A random roommate success story
September 25, 2025

We all gathered from Cape Cod, Mass. and Brooklyn, N.Y. and Belfast, Maine and Vienna, Austria as mere strangers up 57 stairs (we counted) to the bare white walls of Appleton Hall room 405, unknowing of the home it would soon become.
Before going into college, everyone always tells you about the random roommate horror stories that happened to their best friend’s cousin or their neighbor’s aunt. Bowdoin is not like big universities where you browse social media pages to select your picture-perfect roommate; instead, you must put your trust in a vague questionnaire to determine your first college friends.
As the first few weeks of our first year passed by, we all individually navigated adjusting to our new lives as Bowdoin students.
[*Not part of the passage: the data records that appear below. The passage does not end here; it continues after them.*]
Definition add (inputs outputs : list Buffer) (q : VirtQueue) : outcome (Result Z * VirtQueue) :=
  if decide (inputs = [] /\ outputs = []) then Ret (Err InvalidParam, q)
  else
    let descriptors_needed := zlen inputs + zlen outputs in
    if (SIZE <? num_used q + 1) || (SIZE <? descriptors_needed)
       || (negb (indirect q) && (SIZE <? num_used q + descriptors_needed))
    then Ret (Err QueueFull, q)
    else
      do! (head, q) <- if indirect q && (1 <? descriptors_needed) then add_indirect inputs outputs q
                       else add_direct inputs outputs q;
      let avail_slot := Z.land (avail_idx q) (SIZE - 1) in
      do! ring <- put (av_ring (avail q)) avail_slot head;
      let q := set_avail q (mkAvail (av_flags (avail q)) (av_idx (avail q)) ring (used_event (avail q))) in
      let q := set_avail_idx q (u16 (avail_idx q + 1)) in
      let q := set_avail q (mkAvail (av_flags (avail q)) (avail_idx q) (av_ring (avail q)) (used_event (avail q))) in
      Ret (Ok head, q).

Definition set_dev_notify (enable : bool) (q : VirtQueue) : VirtQueue :=
  let avail_ring_flags := if enable then 0 else 1 in
  if negb (event_idx q) then
    set_avail q (mkAvail avail_ring_flags (av_idx (avail q)) (av_ring (avail q)) (used_event (avail q)))
  else q.

Definition should_notify (q : VirtQueue) : bool :=
  if event_idx q then u16 (avail_event (used q) + 1) <=? avail_idx q
  else Z.land (us_flags (used q)) 1 =? 0.

Definition can_pop (q : VirtQueue) : bool := negb (last_used_idx q =? us_idx (used q)).

Definition peek_used (q : VirtQueue) : outcome (option Z) :=
  if can_pop q then
    let last_used_slot := Z.land (last_used_idx q) (SIZE - 1) in
    do! e <- get (us_ring (used q)) last_used_slot;
    Ret (Some (u16 (fst e)))
  else Ret None.

Definition available_desc (q : VirtQueue) : Z :=
  if indirect q then (if num_used q =? SIZE then 0 else SIZE)
  else u64 (SIZE - num_used q).

(** The loop of [recycle_descriptors] over a direct chain. *)
Fixpoint recycle_loop (bufs : list (Buffer * BufferDirection)) (nxt : option Z) (original_free_head : Z)
    (q : VirtQueue) : outcome (option Z * VirtQueue) :=
  match bufs with
  | [] => Ret (nxt, q)
  | (buffer, direction) :: bufs' =>
      if buf_len buffer =? 0 then Panic
      else
        match nxt with
        | None => Panic
        | Some desc_index =>
            do! d <- get (desc_shadow q) desc_index;
            let paddr := d_addr d in
            let d := unset_buf d in
            let nxt := next d in
            let d := match nxt with None => set_next d original_free_head | Some _ => d end in
            do! sh <- put (desc_shadow q) desc_index d;
            let q := set_shadow (set_num_used q (u16 (num_used q - 1))) sh in
            do! q <- write_desc desc_index q;
            let q := set_log q (hal_log q ++ [Unshare paddr buffer direction]) in
            recycle_loop bufs' nxt original_free_head q
        end
  end.

(** The loop over the buffers of an indirect list. *)
Fixpoint unshare_indirect (bufs : list (Buffer * BufferDirection)) (ds : list Descriptor)
    (log : list hal_event) : outcome (list hal_event) :=
  match bufs, ds with
  | [], _ => Ret log
  | (buffer, direction) :: bufs', d :: ds' =>
      if buf_len buffer =? 0 then Panic
      else unshare_indirect bufs' ds' (log ++ [Unshare (d_addr d) buffer direction])
  | _ :: _, [] => Panic
  end.

Definition recycle_descriptors (head : Z) (inputs outputs : list Buffer) (q : VirtQueue) : outcome VirtQueue :=
  let original_free_head := free_head q in
  let q := set_free_head q head in
  do! head_desc <- get (desc_shadow q) head;
  if contains (d_flags head_desc) INDIRECT then
    do! taken <- get (indirect_lists q) head;
    do! lists <- put (indirect_lists q) head None;
    match taken with
    | None => Panic
    | Some (box, indirect_list) =>
        let paddr := d_addr head_desc in
        let d := set_next (unset_buf head_desc) original_free_head in
        do! sh <- put (desc_shadow q) head d;
        let q := set_shadow (set_num_used (set_indirect_lists q lists) (u16 (num_used q - 1))) sh in
        let log := hal_log q ++ [Unshare paddr (mkBuf box (16 * zlen indirect_list)) DriverToDevice] in
        if zlen indirect_list =? zlen inputs + zlen outputs then
          do! log <- unshare_indirect (input_output inputs outputs) indirect_list log;
          Ret (set_log q log)
        else Panic
    end
  else
    do! (nxt, q) <- recycle_loop (input_output inputs outputs) (Some head) original_free_head q;
    match nxt with Some _ => Panic | None => Ret q end.

Definition pop_used (token : Z) (inputs outputs : list Buffer) (q : VirtQueue) : outcome (Result Z * VirtQueue) :=
  if negb (can_pop q) then Ret (Err NotReady, q)
  else
    let last_used_slot := Z.land (last_used_idx q) (SIZE - 1) in
    do! (id, len) <- get (us_ring (used q)) last_used_slot;
    let index := u16 id in
    if negb (index =? token) then Ret (Err WrongToken, q)
    else
      do! q <- recycle_descriptors index inputs outputs q;
      let q := set_last_used_idx q (u16 (last_used_idx q + 1)) in
      let q := if event_idx q
               then set_avail q (mkAvail (av_flags (avail q)) (av_idx (avail q)) (av_ring (avail q)) (last_used_idx q))
               else q in
      Ret (Ok len, q).

(** The wait of [add_notify_wait_pop]: [seen] are the states of the used ring at
    its successive looks. *)
Fixpoint wait_pop (seen : list UsedRing) (q : VirtQueue) : outcome VirtQueue :=
  match seen with
  | [] => OutOfFuel
  | u :: seen' =>
      let q := mkQueue (desc q) (avail q) u (queue_idx q) (num_used q) (free_head q) (desc_shadow q)
                 (avail_idx q) (last_used_idx q) (event_idx q) (indirect q) (indirect_lists q) (hal_log q) in
      if can_pop q then Ret q else wait_pop seen' q
  end.

(** The [bool] tells whether the transport is notified. *)
Definition add_notify_wait_pop (inputs outputs : list Buffer) (seen : list UsedRing) (q : VirtQueue) :
    outcome (Result Z * bool * VirtQueue) :=
  do! (r, q) <- add inputs outputs q;
  match r with
  | Err e => Ret (Err e, false, q)
  | Ok token =>
      let notify := should_notify q in
      do! q <- wait_pop seen q;
      do! (r, q) <- pop_used token inputs outputs q;
      Ret (r, notify, q)
  end.

(** ** The owning queue

    [buffers] are the addresses of its [SIZE] boxes of [BUFFER_SIZE] bytes. *)

Record OwningQueue := mkOwning { queue : VirtQueue; buffers : list Z }.

Fixpoint owning_new_loop (BUFFER_SIZE : Z) (n : nat) (i : Z) (q : VirtQueue) (bufs : list Z) :
    outcome (Result OwningQueue) :=
  match n with
  | O => Ret (Ok (mkOwning q bufs))
  | S n' =>
      let buffer := hal_box (hal_log q) BUFFER_SIZE in
      do! (r, q) <- add [] [mkBuf buffer BUFFER_SIZE] q;
      match r with
      | Err e => Ret (Err e)
      | Ok token => if i =? token then owning_new_loop BUFFER_SIZE n' (i + 1) q (bufs ++ [buffer]) else Panic
      end
  end.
Each of our unique interests pulled us in very different directions, both in academics and afternoon activities. We were not immediately all the best of friends. We were not all attached at the hip from the moment we stepped onto campus. But we came home each night to the same four walls. We worked to build our friendship because we cared about making our shared space somewhere we wanted to be and filled with people we wanted to be with.
Now, in our fourth year of living together, we have become like our own little family unit. At times we get into tiffs like siblings over silly matters or we go long periods of time without seeing each other, but we always fall right back into the ways things have always been, living in unity together in the cozy homes we have created.
Year after year we have pulled out more or less the same set of decorations, hanging Christmas lights around the perimeter of our common rooms because we all despise overhead lights, putting Taylor Swift and Billy Joel records on the walls and picking out a version of basically identical Mexicali Blues tapestries. There is a predictability to our lives together, but not in a monotonous way, rather, a comforting one. Because it’s a special feeling to know people so well that you each can sense who is arriving at the door based on the weight of their footsteps and their grip on the handle. To walk through the doors and be able to shed the weight of the day and just be is something unique.
I am just one-fourth of our room, and so rather than continuing to tell you about the three people that have come to mean the most to me here, I want you to hear from them too. But first, some brief introductions. Lily is our resident city girl, born and raised in the Big Apple, Ada is the Mainer from just an hour and change north of Bowdoin and Delaney is from all the way across the Atlantic.
So, here’s a little rundown of our chat.
“When I was coming into college, I was definitely very nervous about getting random roommates. But we really made our room like our own little house. And now it’s a very special thing that since we’ve lived together for so many years, it really feels like a family relationship. Friendship with those you live with is very different from other relationships because you see them at their worst and their best and everything in between,” Delaney said.
“I think one of the most important things about living with someone is the feeling that you can be yourself around them, especially since the space you share is equally both of yours. Adjusting to college can be hard for everyone in so many different ways and so feeling comfortable is necessary. Even if you are so utterly different from your roommates, if you just feel like you can be yourself around them, then don’t let that go so easily!” Ada said.
“College is a very unique time in your life when you get to live with friends and us living four consecutive years together is probably something that is never going to happen again. It’s very meaningful that through everything, we all stuck together and have watched each other grow through all the ups and downs over the years. I feel very thankful that we did it all together,” Lily said.
Not every random rooming pair is going to work; many do not. But I urge you not to write off the people who you were placed with too quickly. Embrace the little bit of chaos that comes with living with one, two, three or even four people you’ve just met. Your lives together are going to be a bit clunky and a bit messy at times, but embrace it. Put thoughtful effort into really knowing who the people are who share the same four walls as you, because you never know—maybe you will be the next random roommate success story.
Ella Ferrucci is a member of the Class of 2026.